In his recent publication The Art of Vinyasa, Richard Freeman (with Mary Taylor) explores the practice of superimposing mantra on the breath.

“Using a mantra gives the mind, which sometimes needs to be employed, a task that reminds it of the bigger job at hand – to concentrate on listening – so that its natural tendency to wander is quelled.” (p.15, The Art of Vinyasa)

Centered in the Anahata or heart chakra,the inhalation is naturally expansive. When inhaling you might envision a lotus blossoming in the heart center. The exhalation provides a counterpoint to this expansion: the sitting bones root and there is a corresponding lift of the center of the pelvic floor. The exhalation has its center in the Muladhara, or root chakra.

We can superimpose the mantra sa ham (or so’ham) on the breath cycle, with the syllable sa on the inhalation, and the syllable ham on the exhalation.

These seed sounds contain the essence of the opposite part of the breath cycle: sa, applied to the inhalation,  contains the essence of the exhalation; ham, applied on the inhalation, contains the essence of the inhalation.

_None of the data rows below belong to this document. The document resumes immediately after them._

(* ===== verification/HistoryFacts.v ===== *)
(** * The history tool: what it reads. *)

From stdpp Require Import sorting.
From S2P Require Import Prelude Scan LogEvent Regex LogLine History.

(** ** Lines *)

Lemma fgets_go_split n s : let '(line, rest) := fgets_go n s in s = line +:+ rest.
Proof.
  revert s. induction n as [|n IH]; intros s; [destruct s; reflexivity|]. destruct s as [|c s]; [done|]. simpl.
  destruct (ascii_eqb_spec c "010"%char) as [->|]; [done|]. specialize (IH s). destruct (fgets_go n s) as [line rest].
  by rewrite sapp_cons, IH.
Qed.

Lemma fgets_shrinks n s line rest : fgets (S n) s = Some (line, rest) → String.length rest < String.length s.
Proof.
  destruct s as [|c s]; [done|]. simpl. destruct (ascii_eqb c "010"%char); [intros [= <- <-]; lia|].
  pose proof (fgets_go_split n s) as Hs. destruct (fgets_go n s) as [l r]. intros [= <- <-]. rewrite Hs, slength_app. lia.
Qed.

(** What the calls of [fgets] return, up to the end of the file. *)
Fixpoint fgets_lines (fuel : nat) (s : string) : list string :=
  match fuel with
  | 0 => []
  | S fuel => match fgets (MAX_LINE_LEN - 1) s with None => [] | Some (line, s) => line :: fgets_lines fuel s end
  end.
Definition file_lines (s : string) : list string := fgets_lines (S (String.length s)) s.

Lemma max_line_pos : ∃ n, MAX_LINE_LEN - 1 = S n.
Proof. by eexists. Qed.

Lemma fgets_lines_fuel k1 k2 s : String.length s < k1 → String.length s < k2 → fgets_lines k1 s = fgets_lines k2 s.
Proof.
  destruct max_line_pos as [n Hn].
  revert k2 s. induction k1 as [|k1 IH]; intros k2 s H1 H2; [lia|]. destruct k2 as [|k2]; [lia|]. cbn [fgets_lines].
  rewrite Hn. destruct (fgets (S n) s) as [[line rest]|] eqn:Hf; [|done]. apply fgets_shrinks in Hf. f_equal. apply IH; lia.
Qed.

Lemma file_lines_cons s line rest : fgets (MAX_LINE_LEN - 1) s = Some (line, rest) → file_lines s = line :: file_lines rest.
Proof.
  destruct max_line_pos as [n Hn]. intros Hf. unfold file_lines at 1. cbn [fgets_lines]. rewrite Hf. f_equal.
  rewrite Hn in Hf. apply fgets_shrinks in Hf. apply fgets_lines_fuel; lia.
Qed.

(** A line that fits in the buffer is read whole. *)
Lemma fgets_line line rest n :
  sall (λ c, negb (ascii_eqb c "010"%char)) line → String.length line < n → 
  fgets n (line +:+ newline +:+ rest) = Some (line +:+ newline, rest).
Proof.
  intros Hl Hlen. assert (fgets_go n (line +:+ newline +:+ rest) = (line +:+ newline, rest)) as Hgo.
  { revert n Hlen. induction line as [|c line IH]; intros n Hlen; (destruct n as [|n]; [simpl in Hlen; lia|]); [done|].
    rewrite sapp_cons. simpl in Hl, Hlen. apply andb_True in Hl as [Hc Hl]. simpl. destruct (ascii_eqb c "010"%char); [done|].
    by rewrite IH by (done || lia). }
  unfold fgets. rewrite Hgo. by destruct line.
Qed.

(** The bytes that a list of lines is printed as. *)
Definition file_text (lines : list string) : string := foldr (λ line s, line +:+ newline +:+ s) "" lines.

(** Lines that can be read back: no newline or NUL, and not too long. *)
Definition line_ok (line : string) : Prop :=
  sall (λ c, negb (ascii_eqb c "010"%char)) line ∧ sall (λ c, negb (ascii_eqb c "000"%char)) line ∧
  String.length line < MAX_LINE_LEN - 1.

Lemma file_lines_text lines : Forall line_ok lines → file_lines (file_text lines) = map (λ line, line +:+ newline) lines.
Proof.
  induction 1 as [|line lines (H1 & _ & H3) _ IH]; [done|]. simpl. rewrite <- IH. apply file_lines_cons. by apply fgets_line.
Qed.

Section reading.
Context `{GRegex} `{System} `{GLib} (DEFAULT_LOG_FILENAME : string).

Definition parsed (line : string) : option log_event := default None (parse_event_line line).
Lemma parse_event_total line : parse_event_line line = Some (parsed line).
Proof. unfold parsed, parse_event_line. by destruct (parsed_line_ok (c_string line)) as (res & -> & _). Qed.
Lemma parsed_parsed_ok line ev : parsed line = Some ev → parsed_ok (event ev).
Proof.
  unfold parsed, parse_event_line. destruct (parsed_line_ok (c_string line)) as (res & -> & Hres). apply Hres.
Qed.

(** ** The events of a file *)

Definition file_events (s : string) : list log_event := omap parsed (file_lines s).

Lemma file_events_ok s : Forall (λ ev, parsed_ok (event ev)) (file_events s).
Proof. apply Forall_forall. intros ev (line & _ & Hl)%list_elem_of_omap. by eapply parsed_parsed_ok. Qed.

Lemma stream_loop_spec since fuel s events hit :
  String.length s < fuel →
  stream_loop fuel since s events hit =
  Some (reverse (filter (since_ok since) (omap parsed (fgets_lines fuel s))) ++ events,
        hit || existsb (λ ev, negb (since_ok since ev)) (omap parsed (fgets_lines fuel s))).
Proof.
  destruct max_line_pos as [n Hn].
  revert s events hit. induction fuel as [|fuel IH]; intros s events hit Hlen; [lia|]. cbn [stream_loop fgets_lines].
  rewrite Hn. destruct (fgets (S n) s) as [[line rest]|] eqn:Hf; [|simpl; by rewrite orb_false_r].
  apply fgets_shrinks in Hf. rewrite parse_event_total. cbn [mbind option_bind omap list_omap].
  destruct (parsed line) as [ev|]; [|apply IH; lia].
  rewrite filter_cons. cbn [existsb]. destruct (since_ok since ev); simpl.
  - rewrite IH by lia. by rewrite reverse_cons, <- app_assoc.
  - rewrite IH by lia. by rewrite orb_true_r.
Qed.

Lemma process_log_stream_run since s h :
  process_log_stream s since h =
  Some (negb (existsb (λ ev, negb (since_ok since ev)) (file_events s)),
        {| all_events := all_events h ++ reverse (filter (since_ok since) (file_events s)); printed := printed h |}).
Proof.
  unfold process_log_stream. rewrite stream_loop_spec by lia. rewrite app_nil_r. done.
Qed.

(** ** The files *)

Definition open_log (filename : string) : option string :=
  if g_str_has_suffix filename ".gz" then gzopen filename else fopen filename.

Lemma process_log_file_run since filename h :
  process_log_file filename since h =
  match open_log filename with Some s => process_log_stream s since h | None => Some (false, h) end.
Proof. unfold process_log_file, open_log. by destruct (g_str_has_suffix filename ".gz"), (gzopen filename), (fopen filename). Qed.

(** The newest file comes first; a log is chronological if no event is older than
    one before it. *)
Definition log_events (contents : list string) : list log_event := concat (map file_events (reverse contents)).
Definition not_after (a b : log_event) : Prop := (tv_sec (timestamp a) ≤ tv_sec (timestamp b))%Z.
Definition chronological (contents : list string) : Prop := StronglySorted not_after (log_events contents).

Lemma log_events_cons c cs : log_events (c :: cs) = log_events cs ++ file_events c.
Proof. unfold log_events. rewrite reverse_cons, map_app, concat_app. simpl. by rewrite app_nil_r. Qed.

(** Once an event is too old, so are all the events before it. *)
Lemma older_filtered since l1 l2 :
  StronglySorted not_after (l1 ++ l2) → existsb (λ ev, negb (since_ok since ev)) l2 = true → filter (since_ok since) l1 = [].
Proof.
  intros Hs (ev & Hev & Hold)%existsb_exists. apply elem_of_nil_inv. intros a [Ha Hin]%list_elem_of_filter.
  assert (not_after a ev) as Hle by (eapply (StronglySorted_app_1_elem_of not_after l1 l2); [done|done|by apply list_elem_of_In]).
  unfold since_ok, not_after in *. destruct since as [t|]; [|done]. rewrite Is_true_true, Z.geb_le in Ha.
  rewrite negb_true_iff, Z.geb_leb, Z.leb_gt in Hold. lia.
Qed.

Lemma process_log_files_run since files cs h :
  Forall2 (λ filename s, open_log filename = Some s) files cs → chronological cs →
  ∃ r, process_log_files since files h =
    Some (r, {| all_events := all_events h ++ reverse (filter (since_ok since) (log_events cs)); printed := printed h |}).
Proof.
  intros Hfiles. revert h. induction Hfiles as [|filename s files cs Hopen _ IH]; intros h Hchr.
  { exists true. simpl. rewrite app_nil_r. by destruct h. }
  cbn [process_log_files]. unfold_prog. rewrite process_log_file_run, Hopen, process_log_stream_run.
  unfold chronological in Hchr. rewrite log_events_cons in *. rewrite filter_app, reverse_app.
  destruct (existsb _ (file_events s)) eqn:Hhit.
  - exists false. rewrite (older_filtered since _ _ Hchr Hhit). by rewrite app_nil_r.
  - apply StronglySorted_app_1_l in Hchr. destruct (IH {| all_events := all_events h ++
      reverse (filter (since_ok since) (file_events s)); printed := printed h |} Hchr) as [r Hrun].
    exists r. simpl. rewrite Hrun. simpl. by rewrite <- app_assoc.
Qed.

(** Whatever the files are, reading them goes on to its end. *)
Lemma process_log_files_total since files h : ∃ r h', process_log_files since files h = Some (r, h') ∧ printed h' = printed h.
Proof.
  revert h. induction files as [|filename files IH]; intros h; [by exists true, h|].
  cbn [process_log_files]. unfold_prog. rewrite process_log_file_run.
  destruct (open_log filename) as [s|]; [|by eexists false, h]. rewrite process_log_stream_run.
  destruct (negb _); [|by eexists false, _]. destruct (IH {| all_events := all_events h ++
    reverse (filter (since_ok since) (file_events s)); printed := printed h |}) as (r & h' & -> & ?). by exists r, h'.
Qed.

(** The list of files ends at the first number [n] for which there is none. *)
Lemma rotated_files_total k num :
  (∃ n, num ≤ n < num + k ∧ g_access (log_filename DEFAULT_LOG_FILENAME n) = false ∧
     g_access (log_filename DEFAULT_LOG_FILENAME n +:+ ".gz") = false) →
  is_Some (rotated_files DEFAULT_LOG_FILENAME k num).
Proof.
  revert num. induction k as [|k IH]; intros num (n & Hn & Hno & Hnogz); [lia|]. cbn [rotated_files].
  destruct (decide (n = num)) as [->|]; [rewrite Hno, Hnogz; eauto|].
  destruct (IH (S num)) as [l Hl]; [exists n; split_and!; lia || done|]. rewrite Hl.
  repeat case_match; simpl; eauto.
Qed.
End reading.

1024px-yin_yang-svgIn the Taoist symbol of the yin/yang, the black, yin side contains the white seed of its opposite, yang, and the white, yang side contains the seed of its opposite, yin.

Similarly, when using the breath mantra, we are superimposing the essence of the inhalation on the exhalation, and vice-versa. We pour the inhalation into the exhalation, the exhalation into the inhalation, with the whole process becoming more and more seamless…

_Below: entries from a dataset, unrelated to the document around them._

(* ===== verification/ProcFs.v ===== *)
(** * What the Linux port finds out about processes: [src/ck-sysdeps-linux.c].

    The process information of /proc: the status line and the controlling
    terminal, the environment, the login session, the owner; the swap space; the
    wait for a console switch.  [None] is undefined behaviour: a NULL pointer
    followed, a buffer that is too small, or memory that was never written. *)

From S2P Require Import Prelude Scan Console.

(** ** The system *)

(** The contents of files, the targets of links, the device number and the owner
    that [stat] gives, what a [read] of 9999 bytes of /proc/tty/drivers gives, whether
    /sys/power/state names a sleep state. *)
Class Proc := {
  g_file_get_contents : string → option string;
  g_file_read_link : string → option string;
  st_rdev : string → option Z;
  st_uid : string → option Z;
  tty_drivers : option string;
  linux_supports_sleep_state : string → bool
}.

(** ** sscanf *)

(** The directives that the formats use; %lu and %Lu have 64 bits. *)
Inductive directive := D_space | D_char | D_int | D_long | D_ulong | D_skip_word | D_skip_unsigned.

(** %d and %ld: like [strtol], with at least one digit. *)
Definition scan_signed (s : string) : option (Z * string) :=
  let '(_, s1) := scan_sign (skip_space s) in
  let '(digits, rest) := sspan is_digit s1 in
  if String.eqb digits "" then None else Some ((strtol s).1, rest).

In Sanskrit, sa ham means I am she and so’ham means I am he. He/she refers to the paramatman which one might also call God or Holy Mystery or the Ground of All Being…

The Quality of Drishti…

In The Art of Vinyasa, Richard Freeman discusses the importance of the drishti, or gaze, in āsana practice. He mentions the eight traditional gazing points and then presents a metaphor for the quality of the gaze.

He invokes the image of an infant who gazes at something intently, yet without any judgement, or without even the sense of the object being separate from him/herself.

This is the quality of drishti that a refined āsana practice – or meditation practice – requires.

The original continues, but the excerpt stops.